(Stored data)
=== Section Start ===
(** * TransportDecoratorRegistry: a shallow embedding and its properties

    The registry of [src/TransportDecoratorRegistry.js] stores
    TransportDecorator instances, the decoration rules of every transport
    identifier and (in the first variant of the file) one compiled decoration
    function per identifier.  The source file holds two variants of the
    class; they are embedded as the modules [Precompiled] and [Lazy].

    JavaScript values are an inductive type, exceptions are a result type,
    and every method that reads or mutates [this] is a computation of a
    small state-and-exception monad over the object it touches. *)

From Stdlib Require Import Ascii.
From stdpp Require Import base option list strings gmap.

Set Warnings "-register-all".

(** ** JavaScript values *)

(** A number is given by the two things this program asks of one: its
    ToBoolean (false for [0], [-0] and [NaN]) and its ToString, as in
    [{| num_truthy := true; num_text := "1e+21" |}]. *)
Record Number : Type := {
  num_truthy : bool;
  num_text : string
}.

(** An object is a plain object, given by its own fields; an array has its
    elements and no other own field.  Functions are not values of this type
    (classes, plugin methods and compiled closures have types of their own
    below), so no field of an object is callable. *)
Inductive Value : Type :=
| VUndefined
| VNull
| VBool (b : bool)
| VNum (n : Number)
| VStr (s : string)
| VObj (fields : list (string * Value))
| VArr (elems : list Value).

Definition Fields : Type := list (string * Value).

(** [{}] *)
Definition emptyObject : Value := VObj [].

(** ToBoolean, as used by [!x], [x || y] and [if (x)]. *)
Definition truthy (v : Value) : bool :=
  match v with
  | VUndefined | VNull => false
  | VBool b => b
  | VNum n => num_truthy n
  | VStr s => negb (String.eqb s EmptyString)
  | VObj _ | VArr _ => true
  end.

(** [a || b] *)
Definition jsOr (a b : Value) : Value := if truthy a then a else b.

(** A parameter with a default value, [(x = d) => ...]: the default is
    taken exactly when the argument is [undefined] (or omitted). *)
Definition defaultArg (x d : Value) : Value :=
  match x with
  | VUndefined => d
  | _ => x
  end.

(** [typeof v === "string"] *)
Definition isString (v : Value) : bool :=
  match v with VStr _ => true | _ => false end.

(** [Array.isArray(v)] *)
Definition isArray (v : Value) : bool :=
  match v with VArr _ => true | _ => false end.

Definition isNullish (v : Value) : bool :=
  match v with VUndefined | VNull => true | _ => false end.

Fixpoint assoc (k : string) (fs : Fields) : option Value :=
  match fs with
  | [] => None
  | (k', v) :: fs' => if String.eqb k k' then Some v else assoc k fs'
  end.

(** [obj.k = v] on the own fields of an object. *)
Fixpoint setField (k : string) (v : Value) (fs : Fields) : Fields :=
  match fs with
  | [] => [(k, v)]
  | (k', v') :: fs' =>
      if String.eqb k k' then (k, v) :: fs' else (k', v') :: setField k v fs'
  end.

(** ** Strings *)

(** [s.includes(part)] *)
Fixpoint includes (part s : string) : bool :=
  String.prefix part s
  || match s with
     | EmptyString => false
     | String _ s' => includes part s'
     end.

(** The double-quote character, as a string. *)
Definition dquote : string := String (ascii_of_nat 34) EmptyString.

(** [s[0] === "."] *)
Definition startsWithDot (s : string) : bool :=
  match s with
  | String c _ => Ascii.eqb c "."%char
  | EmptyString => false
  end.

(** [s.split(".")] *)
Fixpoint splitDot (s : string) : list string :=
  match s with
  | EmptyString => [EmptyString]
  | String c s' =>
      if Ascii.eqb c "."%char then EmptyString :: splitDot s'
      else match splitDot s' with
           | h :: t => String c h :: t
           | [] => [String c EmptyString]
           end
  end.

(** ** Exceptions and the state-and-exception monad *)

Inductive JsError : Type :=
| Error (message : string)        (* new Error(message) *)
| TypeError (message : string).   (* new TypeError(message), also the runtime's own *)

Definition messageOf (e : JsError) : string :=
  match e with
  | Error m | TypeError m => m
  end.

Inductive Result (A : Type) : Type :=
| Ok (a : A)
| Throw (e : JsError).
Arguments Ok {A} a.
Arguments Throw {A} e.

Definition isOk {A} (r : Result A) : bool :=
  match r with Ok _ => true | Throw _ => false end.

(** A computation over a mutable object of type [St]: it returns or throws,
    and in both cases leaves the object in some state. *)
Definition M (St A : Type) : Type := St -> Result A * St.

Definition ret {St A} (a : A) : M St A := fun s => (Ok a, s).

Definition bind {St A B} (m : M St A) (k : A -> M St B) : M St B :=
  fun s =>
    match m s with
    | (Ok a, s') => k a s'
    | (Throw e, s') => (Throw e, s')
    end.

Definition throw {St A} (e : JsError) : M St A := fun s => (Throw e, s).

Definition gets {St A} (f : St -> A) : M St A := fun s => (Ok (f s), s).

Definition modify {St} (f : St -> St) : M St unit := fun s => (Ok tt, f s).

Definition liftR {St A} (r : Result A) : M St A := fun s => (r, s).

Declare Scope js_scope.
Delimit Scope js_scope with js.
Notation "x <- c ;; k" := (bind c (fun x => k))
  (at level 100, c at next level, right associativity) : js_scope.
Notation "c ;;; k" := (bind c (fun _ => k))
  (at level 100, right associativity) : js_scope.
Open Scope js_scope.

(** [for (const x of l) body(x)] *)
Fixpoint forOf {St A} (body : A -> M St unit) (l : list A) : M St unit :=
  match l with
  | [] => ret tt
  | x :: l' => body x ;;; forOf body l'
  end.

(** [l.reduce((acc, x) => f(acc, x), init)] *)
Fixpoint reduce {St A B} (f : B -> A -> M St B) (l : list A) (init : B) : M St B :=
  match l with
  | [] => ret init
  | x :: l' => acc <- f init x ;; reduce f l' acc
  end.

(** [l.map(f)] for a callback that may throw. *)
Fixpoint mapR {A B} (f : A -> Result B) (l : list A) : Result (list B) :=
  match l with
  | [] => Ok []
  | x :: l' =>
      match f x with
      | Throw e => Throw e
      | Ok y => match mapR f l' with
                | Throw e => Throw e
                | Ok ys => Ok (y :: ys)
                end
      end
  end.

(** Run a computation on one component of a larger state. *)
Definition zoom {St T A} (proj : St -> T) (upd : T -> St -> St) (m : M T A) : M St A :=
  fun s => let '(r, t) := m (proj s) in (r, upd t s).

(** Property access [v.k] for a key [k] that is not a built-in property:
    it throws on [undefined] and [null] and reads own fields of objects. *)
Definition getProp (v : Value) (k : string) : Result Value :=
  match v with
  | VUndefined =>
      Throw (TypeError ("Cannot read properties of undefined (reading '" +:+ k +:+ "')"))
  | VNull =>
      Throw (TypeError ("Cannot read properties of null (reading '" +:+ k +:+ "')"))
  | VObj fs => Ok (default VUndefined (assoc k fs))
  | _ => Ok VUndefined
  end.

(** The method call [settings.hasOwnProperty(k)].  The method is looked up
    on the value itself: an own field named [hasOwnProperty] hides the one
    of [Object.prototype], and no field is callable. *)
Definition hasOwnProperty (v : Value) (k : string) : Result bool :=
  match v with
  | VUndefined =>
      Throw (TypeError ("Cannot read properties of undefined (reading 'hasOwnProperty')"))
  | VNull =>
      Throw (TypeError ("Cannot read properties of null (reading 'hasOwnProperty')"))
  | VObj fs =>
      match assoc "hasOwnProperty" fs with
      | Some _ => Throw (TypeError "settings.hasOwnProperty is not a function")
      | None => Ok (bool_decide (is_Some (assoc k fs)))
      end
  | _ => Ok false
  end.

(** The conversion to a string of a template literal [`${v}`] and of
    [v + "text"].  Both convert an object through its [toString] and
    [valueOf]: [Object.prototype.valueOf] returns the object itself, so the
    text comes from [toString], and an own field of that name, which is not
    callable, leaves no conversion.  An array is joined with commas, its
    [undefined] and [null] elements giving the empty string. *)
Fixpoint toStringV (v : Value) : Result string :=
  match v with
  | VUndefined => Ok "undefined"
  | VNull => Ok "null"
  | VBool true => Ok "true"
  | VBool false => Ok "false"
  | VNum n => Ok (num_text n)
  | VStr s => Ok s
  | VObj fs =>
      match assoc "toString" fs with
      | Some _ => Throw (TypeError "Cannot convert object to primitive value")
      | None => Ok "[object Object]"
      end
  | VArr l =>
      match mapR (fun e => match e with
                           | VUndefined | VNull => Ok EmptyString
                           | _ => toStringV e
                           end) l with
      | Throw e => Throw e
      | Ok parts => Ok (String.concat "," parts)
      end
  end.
=== Section End ===
[Work instructions]
Please go through the data above and copy every line that has the word "this".

[Response area]
    and every method that reads or mutates [this] is a computation of a
(** A number is given by the two things this program asks of one: its
    elements and no other own field.  Functions are not values of this type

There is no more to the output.